For me, this is very important. Without maintaining good mental health, it would be impossible for me to function. I take a lot of time for myself and to slow down. When you are under a high level of stress or excitement, ADHD effects become worse. I make sure that I sleep enough, eat well, exercise, and plan. Planning plays a key role in maintaining my mental health. If I don’t have a list, I find myself in chaos. This also helps me prioritize what I need to do since saying no is oftentimes hard. Since I was a child, I have gone to a psychologist and now I am going to a therapist every week. I have my ADHD support group that I organized at Prague Integration. Living with good mental health is completely mandatory for me because without it I could not function. I also have an anxiety diagnosis, and I need to think about maintaining my mental health for that as well.
Do you have any advice for expats in Prague dealing with ADHD?
Yeah, it is really important to not let yourself get overwhelmed with many different things. Nowadays, there are so many gadgets and technologies that people use, and it may be better to stick to simplicity. It is important to learn how to say no to things when you need to. Also, there are a lot more recent diagnoses of ADHD so there are psychologists to discuss it and psychiatrists to provide medication. I also think it is important to talk about it. There are a lot of expat support groups in Prague, and we have an ADHD support group at Prague Integration.
When you have ADHD, people often think that you are just anxious or depressed. However, it is worth it to get your real ADHD diagnosis even though it may take a lot of time to do. This way you can have access to more helpful resources. With the right medication and therapy, you can have a normal functioning lifestyle.
From your perspective, what are the benefits of living with ADHD?
I think there are benefits. For me, I think it gives me a fun personality. I am always talking to other people, and also always trying to find a solution. I am also very creative and have a lot of new ideas. Sometimes, I actually have too many projects I want to do so I have learned how to prioritize them. I like that I am so bubbly, and have made friendships based on that I think. Also, having so many ideas in my head allowed me to open my own company. ADHD helped me to realize how important good mental health is in living a successful life, and now I am able to help people do that.
From your perspective, how can others support the mental health of someone with ADHD?
I always need helpers, and people to structure stuff for me. My strength is in creating new ideas, but not necessarily organizing them in the right way. This can either be my colleagues for work-related projects or my friends for other ideas. I have learned that my mind is a powerful machine, but sometimes I just need someone to cool me down.

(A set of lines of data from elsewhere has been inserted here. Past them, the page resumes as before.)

Lemma WISModule_status_matches_badges_witness :
  0 <= 100
  /\ (WISModule.status 1500 100 = [WISModule.Below95]
      <-> PIS.outsideLower (WISModule.pis95 1500 100) = true)
  /\ (WISModule.status 1500 100 = [WISModule.Above95]
      <-> PIS.outsideUpper (WISModule.pis95 1500 100) = true)
  /\ (WISModule.status 1500 100 = [WISModule.InsideAll]
      <-> PIS.inside (WISModule.pis50 1500 100) = true)
  /\ (PIS.inside (WISModule.pis50 1500 100) = true ->
      PIS.inside (WISModule.pis95 1500 100) = true).
Proof.
  assert (H : 0 <= 100) by (intro C; discriminate C).
  split; [exact H | exact (WISModule_status_matches_badges 1500 100 H)].
Defined.

(** ** Coverage *)

Lemma hitCount_le (hits : list bool) : (hitCount hits <= length hits)%nat.
Proof.
  unfold hitCount. induction hits as [| [|] hits IH]; simpl; lia.
Qed.

Lemma of_nat_pos (n : nat) : (0 < n)%nat -> 0 < of_nat n.
Proof.
  intros H. unfold of_nat. change 0 with (inject_Z 0). rewrite <- Zlt_Qlt. lia.
Qed.

Lemma of_nat_nonneg (n : nat) : 0 <= of_nat n.
Proof.
  unfold of_nat. change 0 with (inject_Z 0). rewrite <- Zle_Qle. lia.
Qed.

Lemma of_nat_le (a b : nat) : of_nat a <= of_nat b <-> (a <= b)%nat.
Proof. unfold of_nat. rewrite <- Zle_Qle. lia. Qed.

Lemma of_nat_eq (a b : nat) : of_nat a == of_nat b <-> a = b.
Proof. unfold of_nat. rewrite inject_Z_injective. lia. Qed.

Lemma nonempty_length (hits : list bool) : hits <> [] -> (0 < length hits)%nat.
Proof. destruct hits; [congruence | simpl; lia]. Qed.

(** The percentage times the number of forecasts is a hundred times the
    number of hits. *)
Lemma coverage_cross (hits : list bool) :
  hits <> [] ->
  coverage hits * of_nat (length hits) == 100 * of_nat (hitCount hits).
Proof.
  intros H. pose proof (of_nat_pos _ (nonempty_length hits H)) as Hn.
  unfold coverage. field. lra.
Qed.

(** X16.  For a non-empty list of flags the coverage of [CoverageBar] lies
    between 0 and 100; it is 100 exactly when every flag is a hit and 0
    exactly when none is. *)
Theorem coverage_in_range (hits : list bool) :
  hits <> [] ->
  0 <= coverage hits <= 100
  /\ (coverage hits == 100 <-> hitCount hits = length hits)
  /\ (coverage hits == 0 <-> hitCount hits = 0%nat).
Proof.
  intros H.
  pose proof (of_nat_pos _ (nonempty_length hits H)) as Hn.
  pose proof (coverage_cross hits H) as Hc.
  pose proof (proj2 (of_nat_le _ _) (hitCount_le hits)) as Hle.
  pose proof (of_nat_nonneg (hitCount hits)) as Hh.
  set (c := coverage hits) in *. set (n := of_nat (length hits)) in *.
  set (h := of_nat (hitCount hits)) in *.
  assert (Hlo : 0 <= c).
  { destruct (Qlt_le_dec c 0) as [C |]; [| assumption].
    assert (c * n < 0 * n) by (apply Qmult_lt_compat_r; assumption). lra. }
  assert (Hhi : c <= 100).
  { destruct (Qlt_le_dec 100 c) as [C |]; [| assumption].
    assert (100 * n < c * n) by (apply Qmult_lt_compat_r; assumption). lra. }
  split; [split; assumption |]. split.
  - rewrite <- of_nat_eq. fold h n. split.
    + intros E. rewrite E in Hc. lra.
    + intros E. rewrite E in Hc.
      assert (G : (c - 100) * n == 0) by lra.
      apply Qmult_integral in G. destruct G; lra.
  - change 0%nat with (Z.to_nat 0). rewrite <- of_nat_eq. fold h.
    change (of_nat (Z.to_nat 0)) with 0. split.
    + intros E. rewrite E in Hc. lra.
    + intros E. rewrite E in Hc.
      assert (G : c * n == 0) by lra.
      apply Qmult_integral in G. destruct G; lra.
Qed.
(** Assigning [-0.0] over a stored [0.0] changes nothing, since
    [-0.0 < 0] and [-0.0 != 0.0] are both false: the getter then returns a
    value equal to the one assigned, not the one assigned. *)
Example penWidth_negative_zero :
  let self := after (Icon.penWidth_setter to_int PyFloat.zero Icon.init) in
  Icon.penWidth self = PyFloat.zero
  /\ Icon.penWidth_setter to_int PyFloat.neg_zero self = Returns self.
Proof. split; reflexivity. Qed.

(** The new width is stored before the pen is told: when the call on the
    pen raises, the width stays stored and no repaint is requested. *)
Example penWidth_stored_before_raise :
  let c := Icon.penWidth_setter (fun _ => None) two Icon.init in
  returned c = false
  /\ Icon.penWidth (after c) = two
  /\ _pen (after c) = _pen Icon.init
  /\ update_calls (after c) = 0%nat.
Proof. repeat split; reflexivity. Qed.

Example penWidth_minus_one :
  Icon.penWidth_setter to_int minus_one Icon.init = Returns Icon.init.
Proof. reflexivity. Qed.

Example penWidth_two :
  Icon.penWidth (after (Icon.penWidth_setter to_int two Icon.init)) = two
  /\ pen_width (_pen (after (Icon.penWidth_setter to_int two Icon.init)))
     = IntWidth 2.
Proof. split; reflexivity. Qed.

(** C2. A negative value assigned to [penWidth] is silently rejected: the
    setter returns without raising and leaves the widget exactly as it was,
    so the stored width, the pen and the count of repaint requests are
    unchanged, and the getter still returns the previous width. *)
Theorem penWidth_negative_rejected
  (as_int : float -> option Z) (w : float) (self : BaseSymbolIcon) :
  PyFloat.ltb w PyFloat.zero = true ->
  let c := Icon.penWidth_setter as_int w self in
  returned c = true
  /\ after c = self
  /\ _pen_width (after c) = _pen_width self
  /\ _pen (after c) = _pen self
  /\ update_calls (after c) = update_calls self
  /\ Icon.penWidth (after c) = Icon.penWidth self.
Proof.
  intros Hneg. unfold Icon.penWidth_setter. rewrite Hneg. simpl.
  repeat split; reflexivity.
Qed.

I also think it is important for other people in your life to know about ADHD, and what it means for you. For example, if I forget an appointment or a birthday, my friends are understanding. My friends and family are becoming more and more patient with me as they continue to learn. So I think communication about your mental health is very important, even though it is not always easy. The more we can educate others, the more we can work together to be a better functioning society.
Thank you for talking today Amanda, we really appreciate your time!